## Problem description
When you reach the line containing "exists s3. rewrite" in the data below, begin returning lines exactly as written, and stop once the line containing "(** ** The properties *)" has been returned.

(Stored dataset items)
---

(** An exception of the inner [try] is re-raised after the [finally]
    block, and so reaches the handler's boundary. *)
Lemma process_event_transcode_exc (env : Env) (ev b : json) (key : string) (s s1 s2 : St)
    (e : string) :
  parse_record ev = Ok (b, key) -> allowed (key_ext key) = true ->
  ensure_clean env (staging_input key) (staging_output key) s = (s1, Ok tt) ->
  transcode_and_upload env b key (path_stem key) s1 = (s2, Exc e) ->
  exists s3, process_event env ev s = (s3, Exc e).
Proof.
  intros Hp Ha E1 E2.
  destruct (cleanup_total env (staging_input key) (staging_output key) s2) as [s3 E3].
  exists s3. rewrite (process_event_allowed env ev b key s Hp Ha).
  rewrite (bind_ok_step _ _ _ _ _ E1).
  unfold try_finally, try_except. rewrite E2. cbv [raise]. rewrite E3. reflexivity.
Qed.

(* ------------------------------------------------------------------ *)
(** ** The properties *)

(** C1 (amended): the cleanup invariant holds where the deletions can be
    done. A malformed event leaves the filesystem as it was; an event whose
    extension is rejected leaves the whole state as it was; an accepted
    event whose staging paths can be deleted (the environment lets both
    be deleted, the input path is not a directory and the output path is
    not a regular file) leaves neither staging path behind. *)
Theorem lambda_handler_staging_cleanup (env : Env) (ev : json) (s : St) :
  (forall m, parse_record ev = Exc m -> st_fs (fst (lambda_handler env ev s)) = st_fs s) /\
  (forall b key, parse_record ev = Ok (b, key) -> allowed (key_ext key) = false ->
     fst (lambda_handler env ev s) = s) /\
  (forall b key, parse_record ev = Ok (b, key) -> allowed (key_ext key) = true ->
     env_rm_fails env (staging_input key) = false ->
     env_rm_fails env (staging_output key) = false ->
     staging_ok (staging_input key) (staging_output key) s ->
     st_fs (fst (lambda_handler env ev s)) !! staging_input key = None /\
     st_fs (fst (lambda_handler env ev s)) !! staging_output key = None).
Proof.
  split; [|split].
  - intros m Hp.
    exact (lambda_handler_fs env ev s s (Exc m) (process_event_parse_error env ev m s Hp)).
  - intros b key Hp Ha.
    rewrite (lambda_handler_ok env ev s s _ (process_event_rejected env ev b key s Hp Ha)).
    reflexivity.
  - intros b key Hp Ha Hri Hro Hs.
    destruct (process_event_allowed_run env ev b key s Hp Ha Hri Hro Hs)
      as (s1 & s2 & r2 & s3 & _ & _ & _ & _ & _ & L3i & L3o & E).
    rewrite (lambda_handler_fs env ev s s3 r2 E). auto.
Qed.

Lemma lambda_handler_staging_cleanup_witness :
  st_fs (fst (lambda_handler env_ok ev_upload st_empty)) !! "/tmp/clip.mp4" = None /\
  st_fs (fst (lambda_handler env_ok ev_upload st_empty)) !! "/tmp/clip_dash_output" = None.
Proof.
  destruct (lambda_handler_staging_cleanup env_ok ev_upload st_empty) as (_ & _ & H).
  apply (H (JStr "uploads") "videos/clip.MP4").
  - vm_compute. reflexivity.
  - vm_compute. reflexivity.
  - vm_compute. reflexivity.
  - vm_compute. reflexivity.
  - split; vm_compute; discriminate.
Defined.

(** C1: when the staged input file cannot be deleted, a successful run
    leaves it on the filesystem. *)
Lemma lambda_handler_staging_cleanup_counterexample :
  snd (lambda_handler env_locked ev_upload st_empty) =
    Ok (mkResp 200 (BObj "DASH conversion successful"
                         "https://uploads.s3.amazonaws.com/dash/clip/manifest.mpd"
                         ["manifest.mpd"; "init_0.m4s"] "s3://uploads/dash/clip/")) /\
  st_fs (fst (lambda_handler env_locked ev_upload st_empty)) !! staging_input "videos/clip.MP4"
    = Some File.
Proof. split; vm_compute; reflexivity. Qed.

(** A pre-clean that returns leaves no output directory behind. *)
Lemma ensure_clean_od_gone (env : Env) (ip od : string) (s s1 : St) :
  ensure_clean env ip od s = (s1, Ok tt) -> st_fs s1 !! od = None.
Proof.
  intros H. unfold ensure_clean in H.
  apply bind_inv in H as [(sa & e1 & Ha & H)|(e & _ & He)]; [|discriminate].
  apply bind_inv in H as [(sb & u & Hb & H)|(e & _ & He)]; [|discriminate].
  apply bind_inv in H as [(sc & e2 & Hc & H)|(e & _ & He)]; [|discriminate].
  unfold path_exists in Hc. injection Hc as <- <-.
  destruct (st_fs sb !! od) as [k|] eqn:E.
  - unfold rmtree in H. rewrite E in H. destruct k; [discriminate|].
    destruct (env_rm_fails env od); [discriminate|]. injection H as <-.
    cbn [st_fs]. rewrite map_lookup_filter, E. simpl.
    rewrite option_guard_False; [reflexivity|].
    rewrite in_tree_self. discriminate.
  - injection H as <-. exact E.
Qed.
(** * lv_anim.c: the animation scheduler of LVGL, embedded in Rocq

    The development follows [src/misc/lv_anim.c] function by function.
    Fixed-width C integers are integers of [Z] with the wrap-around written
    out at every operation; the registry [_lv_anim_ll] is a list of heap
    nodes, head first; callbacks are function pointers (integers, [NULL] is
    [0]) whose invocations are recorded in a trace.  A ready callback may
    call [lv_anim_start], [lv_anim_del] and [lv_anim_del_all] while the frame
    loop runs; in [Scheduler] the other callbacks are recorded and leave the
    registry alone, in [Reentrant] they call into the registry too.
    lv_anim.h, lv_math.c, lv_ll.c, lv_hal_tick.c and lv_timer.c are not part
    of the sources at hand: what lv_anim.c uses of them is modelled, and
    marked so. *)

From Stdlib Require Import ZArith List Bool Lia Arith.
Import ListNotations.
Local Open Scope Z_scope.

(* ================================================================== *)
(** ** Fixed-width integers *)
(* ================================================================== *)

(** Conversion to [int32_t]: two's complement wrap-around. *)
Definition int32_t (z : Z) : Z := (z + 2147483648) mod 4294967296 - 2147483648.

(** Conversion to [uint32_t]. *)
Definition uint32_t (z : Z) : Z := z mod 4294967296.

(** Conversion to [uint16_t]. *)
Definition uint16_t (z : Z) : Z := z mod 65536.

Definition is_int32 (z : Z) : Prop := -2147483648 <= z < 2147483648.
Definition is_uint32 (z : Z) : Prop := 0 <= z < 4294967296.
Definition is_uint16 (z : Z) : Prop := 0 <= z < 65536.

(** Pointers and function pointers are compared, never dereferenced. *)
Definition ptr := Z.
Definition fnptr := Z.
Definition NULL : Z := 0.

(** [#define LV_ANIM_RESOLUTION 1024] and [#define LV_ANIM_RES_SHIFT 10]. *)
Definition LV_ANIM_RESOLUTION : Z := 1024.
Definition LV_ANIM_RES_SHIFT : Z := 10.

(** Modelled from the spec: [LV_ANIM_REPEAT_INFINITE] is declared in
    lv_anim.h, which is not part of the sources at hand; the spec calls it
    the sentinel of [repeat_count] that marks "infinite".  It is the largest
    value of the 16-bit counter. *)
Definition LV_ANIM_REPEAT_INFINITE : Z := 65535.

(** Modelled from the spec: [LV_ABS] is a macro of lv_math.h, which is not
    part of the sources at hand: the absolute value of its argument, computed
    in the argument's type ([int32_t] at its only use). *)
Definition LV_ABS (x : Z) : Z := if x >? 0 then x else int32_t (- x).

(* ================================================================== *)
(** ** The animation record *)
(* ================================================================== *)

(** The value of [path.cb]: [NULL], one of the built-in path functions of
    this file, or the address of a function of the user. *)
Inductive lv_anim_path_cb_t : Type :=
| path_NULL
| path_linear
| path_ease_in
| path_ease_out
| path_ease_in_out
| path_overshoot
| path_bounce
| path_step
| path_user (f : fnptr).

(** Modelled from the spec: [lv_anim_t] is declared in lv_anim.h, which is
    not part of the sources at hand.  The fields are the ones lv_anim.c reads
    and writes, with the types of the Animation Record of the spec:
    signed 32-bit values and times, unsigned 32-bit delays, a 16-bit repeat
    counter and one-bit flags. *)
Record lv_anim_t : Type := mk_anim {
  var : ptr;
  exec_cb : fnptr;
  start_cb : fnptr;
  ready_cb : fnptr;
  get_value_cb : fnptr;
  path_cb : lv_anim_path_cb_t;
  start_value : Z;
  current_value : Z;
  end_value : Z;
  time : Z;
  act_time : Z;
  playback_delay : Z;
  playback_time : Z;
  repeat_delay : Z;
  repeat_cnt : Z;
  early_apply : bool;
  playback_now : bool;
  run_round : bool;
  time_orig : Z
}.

---

## Answer to the problem
  exists s3. rewrite (process_event_allowed env ev b key s Hp Ha).
  rewrite (bind_ok_step _ _ _ _ _ E1).
  unfold try_finally, try_except. rewrite E2. cbv [raise]. rewrite E3. reflexivity.
Qed.

(* ------------------------------------------------------------------ *)
(** ** The properties *)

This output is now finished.